孫子 謀攻篇
謀攻篇
孫子曰、凡用兵之法、全國爲上、破國次之、全軍爲上、破軍次之、全旅爲上、破旅次之、全卒爲上、破卒次之、全伍爲上、破伍次之、是故百戰百勝、非善之善者也、不戰而屈人之兵、善之善者也、
孫子曰く、およそ兵を用うるの法は、国を全うするを上となし、国を破るはこれに次ぐ。軍を全うするを上となし、軍を破るはこれに次ぐ。旅を全うするを上となし、旅を破るはこれに次ぐ。卒を全うするを上となし、卒を破るはこれに次ぐ。伍を全うするを上となし、伍を破るはこれに次ぐ。このゆえに、百戦百勝は善の善なるものにあらざるなり。戦わずして人の兵を屈するは善の善なるものなり。
故上兵伐謀、其次伐交、其次伐兵、其下攻城、攻城之法、爲不得已、修櫓轒轀、具器械、三月而後成、距闉又三月而後已、將不勝其忿、而蟻附之、殺士三分之一、而城不拔者、此攻之災也、故善用兵者、屈人之兵、而非戰也、拔人之城、而非攻也、毀人之國、而非久也、必以全爭於天下、故兵不頓、而利可全、此謀攻之法也、
ゆえに上兵は謀を伐つ。その次は交を伐つ。その次は兵を伐つ。その下は城を攻む。城を攻むるの法はやむを得ざるがためなり。櫓・轒轀を修め、器械を具うること、三月してのちに成る。距闉また三月にしてのちに已わる。将その忿りに勝えずしてこれに蟻附すれば、士を殺すこと三分の一にして、城の抜けざるは、これ攻の災いなり。ゆえに善く兵を用うる者は、人の兵を屈するも、戦うにあらざるなり。人の城を抜くも、攻むるにあらざるなり。人の国を毀るも、久しきにあらざるなり。必ず全きをもって天下に争う。ゆえに兵頓れずして利全くすべし。これ謀攻の法なり。
- 闉 … 武経本では「堙」に作る。
- 殺士 … 武経本では「殺士卒」に作る。
故用兵之法、十則圍之、五則攻之、倍則分之、敵則能戰之、少則能逃之、不若則能避之、故小敵之堅、大敵之擒也、
ゆえに兵を用うるの法は、十なればすなわちこれを囲み、五なればすなわちこれを攻め、倍すればすなわちこれを分かち、敵すれば、すなわちよくこれと戦い、少なければすなわちよくこれを逃れ、若かざればすなわちよくこれを避く。ゆえに小敵の堅は大敵の擒なり。
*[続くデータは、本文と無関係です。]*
(* ===== verification/_CoqProject ===== *)
-Q . S2P
Prelude.v
Opcode.v
Instruction.v
FunctionBuilder.v
ProgramBuilder.v
Doubles.v
ConstFold.v
CfgSimplify.v
CfgMerge.v
CfgOutput.v
Build.v
ColumnIndexBucket.v
BucketBatches.v
ArtNode.v
TupleIdxTable.v
SkinnerState.v
SkinnerExec.v
SkinnerScan.v
SkinnerEpisode.v
SkinnerJoin.v
SkinnerUct.v
LiveInterval.v
LinearScan.v
Operands.v
Liveness.v
LiveIntervals.v
RegAlloc.v
CallSequence.v
Utilities.v
Dominators.v
Loops.v
AsmBlocks.v
Date.v
SqlValue.v
Struct.v
Aggregator.v
Expression.v
Vector.v
Pipeline.v
RowBuffer.v
OrderBy.v
HashTable.v
Joins.v
Plan.v
EarlyProjection.v
Planner.v
PlannerSound.v
LinearProbe.v
ByteFile.v
ColumnData.v
Enum.v
EnumPlan.v
WhereMeaning.v
ColumnIndex.v
AggregateHashTable.v
PayloadLayout.v
AggregateProbe.v
GroupBy.v
Scan.v
SimdScan.v
Aggregate.v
夫將者國之輔也、輔周則國必強、輔隙則國必弱、故君之所以患於軍者三、不知軍之不可以進、而謂之進、不知軍之不可以退、而謂之退、是謂縻軍、不知三軍之事、而同三軍之政者、則軍士惑矣、不知三軍之權、而同三軍之任、則軍士疑矣、三軍既惑且疑、則諸侯之難至矣、是謂亂軍引勝、
それ将は国の輔なり。輔周なればすなわち国必ず強し。輔隙あればすなわち国必ず弱し。ゆえに君の軍に患うるゆえんのものには三あり。軍の進むべからざるを知らずして、これに進めと謂い、軍の退くべからざるを知らずして、これに退けと謂う。これを軍を縻すと謂う。三軍の事を知らずして三軍の政を同じくすれば、すなわち軍士惑う。三軍の権を知らずして三軍の任を同じくすれば、すなわち軍士疑う。三軍すでに惑いかつ疑うときは、すなわち諸侯の難至る。これを軍を乱して勝を引くと謂う。
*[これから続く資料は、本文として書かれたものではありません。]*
(** ** I64 *)
Definition AddI64 := fold_binop ReadI64Signed (int_add 64) ConstI64 true I64_ADD.
Definition MulI64 := fold_binop ReadI64Signed (int_mul 64) ConstI64 true I64_MUL.
Definition SubI64 := fold_binop ReadI64Signed (int_sub 64) ConstI64 false I64_SUB.
Definition AndI64 := fold_binop ReadI64 (fun a b => Ok (Z.land a b)) ConstI64 true I64_AND.
Definition XorI64 := fold_binop ReadI64 (fun a b => Ok (Z.lxor a b)) ConstI64 true I64_XOR.
Definition OrI64 := fold_binop ReadI64 (fun a b => Ok (Z.lor a b)) ConstI64 true I64_OR.
Definition CmpI64 := fold_cmp ReadI64Signed int_cmp I64_cmp_opcode.

(** The shift amount is a C++ [uint8_t]; shifting a 64-bit value by 64 or more
    is undefined. *)
Definition LShiftI64 (v1 v2 : Z) : M Z :=
  let v2 := u8 v2 in
  if Value_IsConstantGlobal v1 then
    value1 ← ReadI64 v1;
    if 64 <=? v2 then lift UB else ConstI64 (u64 (Z.shiftl value1 v2))
  else
    materialized_v2 ← ConstI64 v2; Append2 I64_LSHIFT v1 materialized_v2.
Definition RShiftI64 (v1 v2 : Z) : M Z :=
  let v2 := u8 v2 in
  if Value_IsConstantGlobal v1 then
    value1 ← ReadI64 v1;
    if 64 <=? v2 then lift UB else ConstI64 (Z.shiftr value1 v2)
  else
    materialized_v2 ← ConstI64 v2; Append2 I64_RSHIFT v1 materialized_v2.
Definition I16TruncI64 := fold_unop ReadI64 (fun c => Ok (u16 c)) ConstI16 I64_TRUNC_I16.
Definition I32TruncI64 := fold_unop ReadI64 (fun c => Ok (u32 c)) ConstI32 I64_TRUNC_I32.
Definition F64ConvI64 :=
  fold_unop ReadI64Signed (fun z => Ok (F_of_Z z)) ConstF64 I64_CONV_F64.

Definition IsNullPtr (v : Z) : M Z :=
  if Value_IsConstantGlobal v then
    cs ← gets constant_instrs; i ← lift (vec_at cs (Value_GetIdx v));
    if bool_decide (ConstantOpcodeFrom (GenericInstructionReader_Opcode i) = Some C_NULLPTR)
    then ConstI1 true
    else Append1 PTR_CMP_NULLPTR v
  else Append1 PTR_CMP_NULLPTR v.

(** ** F64 *)
Definition AddF64 := fold_binop ReadF64 (fun a b => Ok (F_add a b)) ConstF64 true F64_ADD.
Definition MulF64 := fold_binop ReadF64 (fun a b => Ok (F_mul a b)) ConstF64 true F64_MUL.
Definition DivF64 := fold_binop ReadF64 (fun a b => Ok (F_div a b)) ConstF64 false F64_DIV.
Definition SubF64 := fold_binop ReadF64 (fun a b => Ok (F_sub a b)) ConstF64 false F64_SUB.
Definition CmpF64 := fold_cmp ReadF64 f64_cmp F64_cmp_opcode.
(** Conversion to [int64_t]: undefined when the truncated value does not fit. *)
Definition I64ConvF64 :=
  fold_unop ReadF64
    (fun f => match F_trunc f with Some z => signed_result 64 z | None => UB end)
    ConstI64 F64_CONV_I64.

(** ** Sizes and addresses *)
Definition GetSize (type : Z) : M Z :=
  tm ← gets type_manager; '(offset, _) ← lift (tm_GetPointerOffset tm type [1] false);
  mret (u64 offset).
Definition SizeOf (type : Z) : M Z :=
  tm ← gets type_manager; '(offset, _) ← lift (tm_GetPointerOffset tm type [1] false);
  ConstI64 offset.

Definition StaticGEP (t v : Z) (idx : list Z) : M Z :=
  tm ← gets type_manager;
  '(offset, result_type) ← lift (tm_GetPointerOffset tm t idx false);
  offset_v ← ConstI32 offset;
  _ ← Append2 GEP_STATIC_OFFSET v offset_v;
  Append (Type3_SetTypeID (Type3_SetOpcode Type3InstructionBuilder (OpcodeTo GEP_STATIC))
            result_type).

Definition DynamicGEP (t v dynamic_idx : Z) (idx : list Z) : M Z :=
  if Value_IsConstantGlobal dynamic_idx then
    c ← ReadConstant dynamic_idx; StaticGEP t v (i32 c :: idx)
  else
    tm ← gets type_manager;
    '(offset, result_type) ← lift (tm_GetPointerOffset tm t idx true);
    offset_v ← ConstI32 offset;
    type_size ← lift (tm_GetTypeSize tm t);
    if negb (bool_decide (type_size ∈ [1; 2; 4; 8]))
    then throw "Invalid type size. Needs to be 1/2/4/8" else
    _ ← Append2 GEP_DYNAMIC_OFFSET dynamic_idx offset_v;
    Append (Type3_SetTypeID (Type3_SetSarg (Type3_SetArg
      (Type3_SetOpcode Type3InstructionBuilder (OpcodeTo GEP_DYNAMIC))
      (Value_Serialize v)) type_size) result_type).
End ops.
故知勝有五、知可以戰、與不可以戰者勝、識衆寡之用者勝、上下同欲者勝、以虞待不虞者勝、將能而君不御者勝、此五者知勝之道也、故曰、知彼知己者、百戰不殆、不知彼而知己、一勝一負、不知彼不知己、毎戰必殆、
ゆえに勝を知るに五あり。もって戦うべきともって戦うべからざるとを知る者は勝つ。衆寡の用を識る者は勝つ。上下の欲を同じくする者は勝つ。虞をもって不虞を待つ者は勝つ。将の能にして君の御せざる者は勝つ。この五者は勝を知るの道なり。ゆえに曰く、彼を知りて己を知れば、百戦して殆うからず。彼を知らずして己を知れば、一勝一負す。彼を知らず己を知らざれば、戦うごとに必ず殆うし。
- 知可以戰、與不可以戰者勝 … 武経本では「知可以與戰不可以與戰者勝」に作る。
- 者 … 武経本にはこの字なし。
- 殆 … 武経本では「敗」に作る。